- _What the exercise asks_:
Please copy out the records that follow, word for word.
━━━━━━━━
(* ===== verification/Serialization.v ===== *)
(** * Serialization: event types, dump records and payloads

    [agent/include/event_types.h] and [agent/src/serialization.cpp]: the event
    as the kernel emits it and as user space keeps it, the packed record and
    header of a dump file with their bytes, and the two JSON payloads.  The
    theorems relate the bytes and the text to what they were built from. *)

From S2P Require Export Json.

#[local] Open Scope Z_scope.

(** ** event_types.h *)

Record KernelSyscallEvent := MkKernelSyscallEvent {
  ts_ns : Z;        (* uint64_t *)
  k_pid : Z;        (* uint32_t *)
  k_tid : Z;        (* uint32_t *)
  cgroup_id : Z;    (* uint32_t *)
  syscall_id : Z;   (* uint16_t *)
  arg_class : Z;    (* uint8_t *)
  arg_bucket : Z;   (* uint8_t *)
}.

Record TraceRecord := MkTraceRecord {
  delta_ts_us : Z;      (* uint32_t *)
  tr_syscall_id : Z;    (* uint16_t *)
  tr_arg_class : Z;     (* uint8_t *)
  tr_arg_bucket : Z;    (* uint8_t *)
}.

(** [container_id] is the 64-byte array, as the list of its bytes. *)
Record TraceHeader := MkTraceHeader {
  version : Z;              (* uint32_t *)
  syscall_vocab_size : Z;   (* uint32_t *)
  container_id : list Z;    (* char[64] *)
  start_ts_ns : Z;          (* uint64_t *)
}.

Record SyscallEvent := MkSyscallEvent {
  tsNs : Z;        (* uint64_t *)
  pid : Z;         (* uint32_t *)
  tid : Z;         (* uint32_t *)
  cgroupId : Z;    (* uint64_t *)
  syscallId : Z;   (* uint16_t *)
  argClass : Z;    (* uint8_t *)
  argBucket : Z;   (* uint8_t *)
}.

#[export] Instance SyscallEvent_eq_dec : EqDecision SyscallEvent.
Proof. solve_decision. Defined.
#[export] Instance TraceRecord_eq_dec : EqDecision TraceRecord.
Proof. solve_decision. Defined.
#[export] Instance TraceHeader_eq_dec : EqDecision TraceHeader.
Proof. solve_decision. Defined.

(** Every field holds a value of its C type. *)
Definition SyscallEvent_wf (e : SyscallEvent) : Prop :=
  fits 64 (tsNs e) ∧ fits 32 (pid e) ∧ fits 32 (tid e) ∧ fits 64 (cgroupId e)
  ∧ fits 16 (syscallId e) ∧ fits 8 (argClass e) ∧ fits 8 (argBucket e).

Definition TraceRecord_wf (r : TraceRecord) : Prop :=
  fits 32 (delta_ts_us r) ∧ fits 16 (tr_syscall_id r)
  ∧ fits 8 (tr_arg_class r) ∧ fits 8 (tr_arg_bucket r).

Definition TraceHeader_wf (h : TraceHeader) : Prop :=
  fits 32 (version h) ∧ fits 32 (syscall_vocab_size h)
  ∧ length (container_id h) = 64%nat ∧ Forall (fits 8) (container_id h)
  ∧ fits 64 (start_ts_ns h).

(** ** Little-endian bytes of the packed structures *)

Fixpoint le_bytes (n : nat) (z : Z) : list Z :=
  match n with
  | O => []
  | S n => u8 z :: le_bytes n (Z.shiftr z 8)
  end.

Fixpoint le_val (l : list Z) : Z :=
  match l with
  | [] => 0
  | b :: l => b + 256 * le_val l
  end.

(** [reinterpret_cast<const char*>(&rec), sizeof(rec)] on the packed record. *)
Definition TraceRecord_bytes (r : TraceRecord) : list Z :=
  le_bytes 4 (delta_ts_us r) ++ le_bytes 2 (tr_syscall_id r)
  ++ le_bytes 1 (tr_arg_class r) ++ le_bytes 1 (tr_arg_bucket r).

Definition TraceHeader_bytes (h : TraceHeader) : list Z :=
  le_bytes 4 (version h) ++ le_bytes 4 (syscall_vocab_size h)
  ++ container_id h ++ le_bytes 8 (start_ts_ns h).

Definition TraceRecord_size : nat := 8.
Definition TraceHeader_size : nat := 80.

(** ** serialization.cpp *)

Definition nsToUs (ns : Z) : Z := ns / 1000.

Definition makeTraceRecord (evt : SyscallEvent) (prevTsNs : Z) : TraceRecord := {|
  delta_ts_us := u32 (nsToUs (u64 (tsNs evt - prevTsNs)));
  tr_syscall_id := syscallId evt;
  tr_arg_class := argClass evt;
  tr_arg_bucket := argBucket evt;
|}.

(** The text [oss << "\"key\":"] emits. *)
Definition key (k : string) : string := q +:+ k +:+ q +:+ ":".

(** One turn of the loop over the events; [first] says whether a comma is due. *)
Definition appendRecord (windowStartTsNs : Z) (st : bool * string) (ev : SyscallEvent)
    : bool * string :=
  let '(first, oss) := st in
  let oss := if negb first then oss +:+ "," else oss in
  let deltaUs := nsToUs (u64 (tsNs ev - windowStartTsNs)) in
  (false,
   oss +:+ "{" +:+ key "delta_ts_us" +:+ dec deltaUs +:+ ","
       +:+ key "syscall_id" +:+ dec (syscallId ev) +:+ ","
       +:+ key "arg_class" +:+ dec (argClass ev) +:+ ","
       +:+ key "arg_bucket" +:+ dec (argBucket ev) +:+ "}").

Definition buildWindowJson (agentId containerId : string) (windowStartTsNs : Z)
    (events : list SyscallEvent) : string :=
  let oss := "{" in
  let oss := oss +:+ key "version" +:+ "1," in
  let oss := oss +:+ key "agent_id" +:+ q +:+ agentId +:+ q +:+ "," in
  let oss := oss +:+ key "container_id" +:+ q +:+ containerId +:+ q +:+ "," in
  let oss := oss +:+ key "window_start_ts_ns" +:+ dec windowStartTsNs +:+ "," in
  let oss := oss +:+ key "records" +:+ "[" in
  let oss := (foldl (appendRecord windowStartTsNs) (true, oss) events).2 in
  let oss := oss +:+ "]" in
  oss +:+ "}".

Definition buildDumpCompleteJson (agentId containerId dumpPath : string)
    (startTsNs durationSec recordCount : Z) : string :=
  let oss := "{" in
  let oss := oss +:+ key "agent_id" +:+ q +:+ agentId +:+ q +:+ "," in
  let oss := oss +:+ key "container_id" +:+ q +:+ containerId +:+ q +:+ "," in
  let oss := oss +:+ key "dump_path" +:+ q +:+ dumpPath +:+ q +:+ "," in
  let oss := oss +:+ key "start_ts_ns" +:+ dec startTsNs +:+ "," in
  let oss := oss +:+ key "duration_sec" +:+ dec durationSec +:+ "," in
  let oss := oss +:+ key "record_count" +:+ dec recordCount in
  oss +:+ "}".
━━━━━━━━
- _Solution below_:
(* ===== verification/Serialization.v ===== *)
(** * Serialization: event types, dump records and payloads

    [agent/include/event_types.h] and [agent/src/serialization.cpp]: the event
    as the kernel emits it and as user space keeps it, the packed record and
    header of a dump file with their bytes, and the two JSON payloads.  The
    theorems relate the bytes and the text to what they were built from. *)

From S2P Require Export Json.

#[local] Open Scope Z_scope.

(** ** event_types.h *)

Record KernelSyscallEvent := MkKernelSyscallEvent {
  ts_ns : Z;        (* uint64_t *)
  k_pid : Z;        (* uint32_t *)
  k_tid : Z;        (* uint32_t *)
  cgroup_id : Z;    (* uint32_t *)
  syscall_id : Z;   (* uint16_t *)
  arg_class : Z;    (* uint8_t *)
  arg_bucket : Z;   (* uint8_t *)
}.

Record TraceRecord := MkTraceRecord {
  delta_ts_us : Z;      (* uint32_t *)
  tr_syscall_id : Z;    (* uint16_t *)
  tr_arg_class : Z;     (* uint8_t *)
  tr_arg_bucket : Z;    (* uint8_t *)
}.

(** [container_id] is the 64-byte array, as the list of its bytes. *)
Record TraceHeader := MkTraceHeader {
  version : Z;              (* uint32_t *)
  syscall_vocab_size : Z;   (* uint32_t *)
  container_id : list Z;    (* char[64] *)
  start_ts_ns : Z;          (* uint64_t *)
}.

Record SyscallEvent := MkSyscallEvent {
  tsNs : Z;        (* uint64_t *)
  pid : Z;         (* uint32_t *)
  tid : Z;         (* uint32_t *)
  cgroupId : Z;    (* uint64_t *)
  syscallId : Z;   (* uint16_t *)
  argClass : Z;    (* uint8_t *)
  argBucket : Z;   (* uint8_t *)
}.

#[export] Instance SyscallEvent_eq_dec : EqDecision SyscallEvent.
Proof. solve_decision. Defined.
#[export] Instance TraceRecord_eq_dec : EqDecision TraceRecord.
Proof. solve_decision. Defined.
#[export] Instance TraceHeader_eq_dec : EqDecision TraceHeader.
Proof. solve_decision. Defined.

(** Every field holds a value of its C type. *)
Definition SyscallEvent_wf (e : SyscallEvent) : Prop :=
  fits 64 (tsNs e) ∧ fits 32 (pid e) ∧ fits 32 (tid e) ∧ fits 64 (cgroupId e)
  ∧ fits 16 (syscallId e) ∧ fits 8 (argClass e) ∧ fits 8 (argBucket e).

Definition TraceRecord_wf (r : TraceRecord) : Prop :=
  fits 32 (delta_ts_us r) ∧ fits 16 (tr_syscall_id r)
  ∧ fits 8 (tr_arg_class r) ∧ fits 8 (tr_arg_bucket r).

Definition TraceHeader_wf (h : TraceHeader) : Prop :=
  fits 32 (version h) ∧ fits 32 (syscall_vocab_size h)
  ∧ length (container_id h) = 64%nat ∧ Forall (fits 8) (container_id h)
  ∧ fits 64 (start_ts_ns h).

(** ** Little-endian bytes of the packed structures *)

Fixpoint le_bytes (n : nat) (z : Z) : list Z :=
  match n with
  | O => []
  | S n => u8 z :: le_bytes n (Z.shiftr z 8)
  end.

Fixpoint le_val (l : list Z) : Z :=
  match l with
  | [] => 0
  | b :: l => b + 256 * le_val l
  end.

(** [reinterpret_cast<const char*>(&rec), sizeof(rec)] on the packed record. *)
Definition TraceRecord_bytes (r : TraceRecord) : list Z :=
  le_bytes 4 (delta_ts_us r) ++ le_bytes 2 (tr_syscall_id r)
  ++ le_bytes 1 (tr_arg_class r) ++ le_bytes 1 (tr_arg_bucket r).

Definition TraceHeader_bytes (h : TraceHeader) : list Z :=
  le_bytes 4 (version h) ++ le_bytes 4 (syscall_vocab_size h)
  ++ container_id h ++ le_bytes 8 (start_ts_ns h).

Definition TraceRecord_size : nat := 8.
Definition TraceHeader_size : nat := 80.

(** ** serialization.cpp *)

Definition nsToUs (ns : Z) : Z := ns / 1000.

Definition makeTraceRecord (evt : SyscallEvent) (prevTsNs : Z) : TraceRecord := {|
  delta_ts_us := u32 (nsToUs (u64 (tsNs evt - prevTsNs)));
  tr_syscall_id := syscallId evt;
  tr_arg_class := argClass evt;
  tr_arg_bucket := argBucket evt;
|}.

(** The text [oss << "\"key\":"] emits. *)
Definition key (k : string) : string := q +:+ k +:+ q +:+ ":".

(** One turn of the loop over the events; [first] says whether a comma is due. *)
Definition appendRecord (windowStartTsNs : Z) (st : bool * string) (ev : SyscallEvent)
    : bool * string :=
  let '(first, oss) := st in
  let oss := if negb first then oss +:+ "," else oss in
  let deltaUs := nsToUs (u64 (tsNs ev - windowStartTsNs)) in
  (false,
   oss +:+ "{" +:+ key "delta_ts_us" +:+ dec deltaUs +:+ ","
       +:+ key "syscall_id" +:+ dec (syscallId ev) +:+ ","
       +:+ key "arg_class" +:+ dec (argClass ev) +:+ ","
       +:+ key "arg_bucket" +:+ dec (argBucket ev) +:+ "}").

Definition buildWindowJson (agentId containerId : string) (windowStartTsNs : Z)
    (events : list SyscallEvent) : string :=
  let oss := "{" in
  let oss := oss +:+ key "version" +:+ "1," in
  let oss := oss +:+ key "agent_id" +:+ q +:+ agentId +:+ q +:+ "," in
  let oss := oss +:+ key "container_id" +:+ q +:+ containerId +:+ q +:+ "," in
  let oss := oss +:+ key "window_start_ts_ns" +:+ dec windowStartTsNs +:+ "," in
  let oss := oss +:+ key "records" +:+ "[" in
  let oss := (foldl (appendRecord windowStartTsNs) (true, oss) events).2 in
  let oss := oss +:+ "]" in
  oss +:+ "}".

Definition buildDumpCompleteJson (agentId containerId dumpPath : string)
    (startTsNs durationSec recordCount : Z) : string :=
  let oss := "{" in
  let oss := oss +:+ key "agent_id" +:+ q +:+ agentId +:+ q +:+ "," in
  let oss := oss +:+ key "container_id" +:+ q +:+ containerId +:+ q +:+ "," in
  let oss := oss +:+ key "dump_path" +:+ q +:+ dumpPath +:+ q +:+ "," in
  let oss := oss +:+ key "start_ts_ns" +:+ dec startTsNs +:+ "," in
  let oss := oss +:+ key "duration_sec" +:+ dec durationSec +:+ "," in
  let oss := oss +:+ key "record_count" +:+ dec recordCount in
  oss +:+ "}".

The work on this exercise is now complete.